Research in the Hazardous Weather Testbed
Each year, NSSL invites broadcast meteorologists, emergency managers and National Weather Service forecasters to the NOAA Hazardous Weather Testbed in Norman, Oklahoma, to test new technology developed at NSSL and within NOAA.
“Our research needs to engage those who will be using it,” Klockow said. “We have them test what our researchers have developed to see if they can use it, or will use it.”
Next year, the researchers plan to invite larger private sector companies to participate in testbed experiments. These forecasters may provide new insights, Klockow said.
People’s responses to warnings
Recently, NSSL teamed up with OU’s Center for Risk and Crisis Management to analyze how the public receives and acts on weather warnings. This project, part of the broader Probability of What project, is to study the effectiveness of the current warning infrastructure.

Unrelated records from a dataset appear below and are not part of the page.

(** The accessors are total on every frame and return exactly what is laid out in it.
    An IPv4 header is returned if and only if the frame is an Ethernet header with at
    most one VLAN tag and type IPv4, followed by the twenty bytes of this header,
    version 4; a UDP or TCP header if and only if its bytes lie [ihl] words behind
    the start of an IPv4 header with its protocol number; the payload is what follows
    the transport header, or the IPv4 header where there is none, and is empty without
    an IPv4 header. *)
Theorem packet_view_exact (v : PacketView) :
  total (ethernet_header v) /\ total (has_vlan v) /\ total (vlan_tag v) /\
  (exists r, ipv4_header v = Done r /\ forall h, r = Some h <-> exists eh, network v eh h) /\
  (exists r, udp_header v = Done r /\
     forall u, r = Some u <-> exists eh h, network v eh h /\ protocol h = IpProtocol_UDP /\ udp_layout u (segment v eh h)) /\
  (exists r, tcp_header v = Done r /\
     forall t, r = Some t <-> exists eh h, network v eh h /\ protocol h = IpProtocol_TCP /\ tcp_layout t (segment v eh h)) /\
  (exists p, payload v = Done p /\
     ((forall eh h, ~ network v eh h) -> p = []) /\
     (forall eh h t, network v eh h -> tcp_header v = Done t ->
        l3_offset v = Done (eth_header_len eh) /\ l4_offset v = Done (eth_header_len eh + ihl h * 4) /\
        p = drop (Z.to_nat (transport_size h t)) (segment v eh h))).
Proof.
  split_and!; [apply ethernet_header_total | apply has_vlan_total | apply vlan_tag_total | apply ipv4_header_exact |
               apply udp_header_exact | apply tcp_header_exact |].
  destruct (ipv4_header_exact v) as (r & Hr & Hx). destruct (tcp_header_exact v) as (t & Ht & _).
  destruct r as [h|].
  - destruct (proj1 (Hx h) eq_refl) as [eh Hn]. exists (drop (Z.to_nat (transport_size h t)) (segment v eh h)).
    split_and!; [apply payload_exact; assumption | intros Hno; destruct (Hno eh h Hn) |].
    intros eh' h' t' Hn' Ht'. destruct (network_offsets v eh' h' Hn') as [H3 H4]. split_and!; try assumption.
    pose proof (payload_exact v eh h t Hn Ht) as P. rewrite (payload_exact v eh' h' t' Hn' Ht') in P. apply Done_inj in P. symmetry. exact P.
  - exists []. split_and!; [unfold payload; rewrite Hr; reflexivity | reflexivity |].
    intros eh h t' Hn. discriminate (proj2 (Hx h) (ex_intro _ eh Hn)).
Qed.

(** ** Agreement with the decoders *)

Definition of_ethernet (eh : Ethernet.EthernetHeader) : EthernetHeader :=
  mkEthernetHeader (eth_dst_mac eh) (eth_src_mac eh) (outer_type eh).
Definition of_ipv4 (h : Ipv4.IPv4Header) : IPv4Header :=
  mkIPv4Header (ip_version h) (ip_ihl h) (ip_dscp h) (ip_ecn h) (ip_total_length h) (ip_identification h)
    (Ipv4.dont_fragment (ip_flags h)) (Ipv4.more_fragments (ip_flags h)) (ip_fragment_offset h) (ip_ttl h) (ip_protocol h)
    (ip_checksum h) (ip_src h) (ip_dst h).
Definition of_udp (h : Udp.UdpHeader) : UdpHeader :=
  mkUdpHeader (udp_src_port h) (udp_dst_port h) (udp_length h) (udp_checksum h).
(** The view keeps six of the nine flags. *)
Definition of_tcp (h : Tcp.TcpHeader) : TcpHeader :=
  mkTcpHeader (tcp_src_port h) (tcp_dst_port h) (seq_num h) (ack_num h) (data_offset h)
    (Tcp.flags_value (tcp_flags h) mod 64) (tcp_window h) (tcp_checksum h) (urgent_ptr h).

Lemma of_ipv4_layout opts ih :
  Ipv4.wf_header opts ih ->
  wf_ipv4 (of_ipv4 ih) /\
  Ipv4.encode_header ih = encode_ipv4 (Ipv4.reserved (ip_flags ih)) (of_ipv4 ih) ++ ip_options ih /\
  zlen (Ipv4.encode_header ih) = ip_ihl ih * 4.
Proof.
  intros [Hv Hihl Hds Hec Htot Hid Hfr Httl Hpr Hck Hsrc Hdst Hopt _ _ _]. split_and!.
  - split; cbn; try assumption; [unfold fits; lia | unfold fits, Ipv4.header_size in *; lia].
  - unfold Ipv4.encode_header, encode_ipv4, of_ipv4, Ipv4.flags_value.
    cbn [version ihl dscp ecn total_length identification dont_fragment more_fragments fragment_offset ttl protocol
         checksum src dst write_be16 app]. rewrite <- !app_assoc. reflexivity.
  - unfold Ipv4.encode_header. cbn [length app write_be16]. rewrite !length_app.
    unfold Ipv4.header_size, Ipv4.MIN_HEADER_SIZE in Hopt. lia.
Qed.

Lemma of_udp_layout opts uh rest :
  Udp.wf_header opts uh -> udp_layout (of_udp uh) (Udp.encode_header uh ++ rest).
Proof.
  intros [Hs Hd Hl Hc _]. split; [|exists rest; reflexivity]. unfold Udp.HEADER_SIZE in *. split_and!; cbn; try assumption. unfold fits. lia.
Qed.

Lemma of_tcp_layout opts th reserved raw rest :
  Tcp.wf_header opts th reserved raw -> tcp_layout (of_tcp th) (Tcp.encode_header th reserved raw ++ rest).
Proof.
  intros [Hs Hd Hq Ha Ho Hr Hw Hc Hu _ _ _]. pose proof (tcp_flags_value_range (tcp_flags th)) as Hf. split.
  - split_and!; cbn; try assumption; unfold fits; lia.
  - exists (reserved * 8 + Tcp.flags_value (tcp_flags th) / 64), (raw ++ rest). split; [lia|].
    unfold Tcp.encode_header, encode_tcp, of_tcp. cbn [t_src_port t_dst_port t_seq_num t_ack_num t_data_offset t_flags
      t_window t_checksum t_urgent_ptr]. rewrite <- !app_assoc. do 5 f_equal. f_equal. lia.
Qed.

Lemma udp_header_of v eh h u :
  network v eh h -> protocol h = IpProtocol_UDP -> udp_layout u (segment v eh h) ->
  udp_header v = Done (Some u) /\ tcp_header v = Done None.
Proof.
  intros Hn Hp Hl. destruct (udp_header_exact v) as (r & -> & Hr). rewrite (proj2 (Hr u)) by eauto. split; [reflexivity|].
  unfold tcp_header, transport_header. rewrite (network_ipv4 v eh h Hn), bind_Done, Hp. reflexivity.
Qed.

Lemma tcp_header_of v eh h t :
  network v eh h -> protocol h = IpProtocol_TCP -> tcp_layout t (segment v eh h) ->
  tcp_header v = Done (Some t) /\ udp_header v = Done None.
Proof.
  intros Hn Hp Hl. destruct (tcp_header_exact v) as (r & -> & Hr). rewrite (proj2 (Hr t)) by eauto. split; [reflexivity|].
  unfold udp_header, transport_header. rewrite (network_ipv4 v eh h Hn), bind_Done, Hp. reflexivity.
Qed.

This information will help NSSL measure the impacts new technologies might have on the public.
“We are looking at providing more information between a watch and warning to fill the information gap and provide up to an hour of advanced notice for all kinds of severe weather,” Klockow said. “We need to know if it will be beneficial to people — if they will use that information — or if giving a slew of probabilities may be more difficult to understand.”
The POW research team is conducting nationwide surveys and small experiments to measure the public’s understanding of weather information.
Social science integral part of tornado study
How emergency managers and forecasters handle information during hazardous weather events is an important part of VORTEX-Southeast, a research program studying storms and tornadoes in the southeastern United States.
“VORTEX-SE is the first time social science has been integrated into a weather field campaign,” Klockow said. “When the physical science researchers deploy to the field, so do the social science researchers.”
Klockow said social scientists have embedded with local emergency managers and National Weather Service forecasters, studying how they receive information, process that information, and relay it to the public.
“We see if there are any information gaps, points of confusion, or breaks in the communication channels and how the process may be improved,” Klockow said.
Studying the latest technology
Part of informing the public about weather affecting them includes staying apprised of the latest and greatest technology. Klockow is researching the ATSC 3.0, a new television broadcast system offering more options, including advanced emergency alerts.
“It will fundamentally change the way TV works, so someone can point to the TV with their remote and get more detailed or local information during severe weather coverage,” Klockow said. “The viewer could pull up radar, probability plumes defined by NSSL research or timelines. This offers an amazing opportunity to get more information to the user. We have to make sure we are aware of this new technology and get it in sync with our research designs.”
Whether studying the structure of a thunderstorm, developing a new radar algorithm, improving a weather forecasting model, or analyzing the ways people receive weather information — every project at NSSL has at its heart the goal of minimizing the impacts of hazardous weather on society.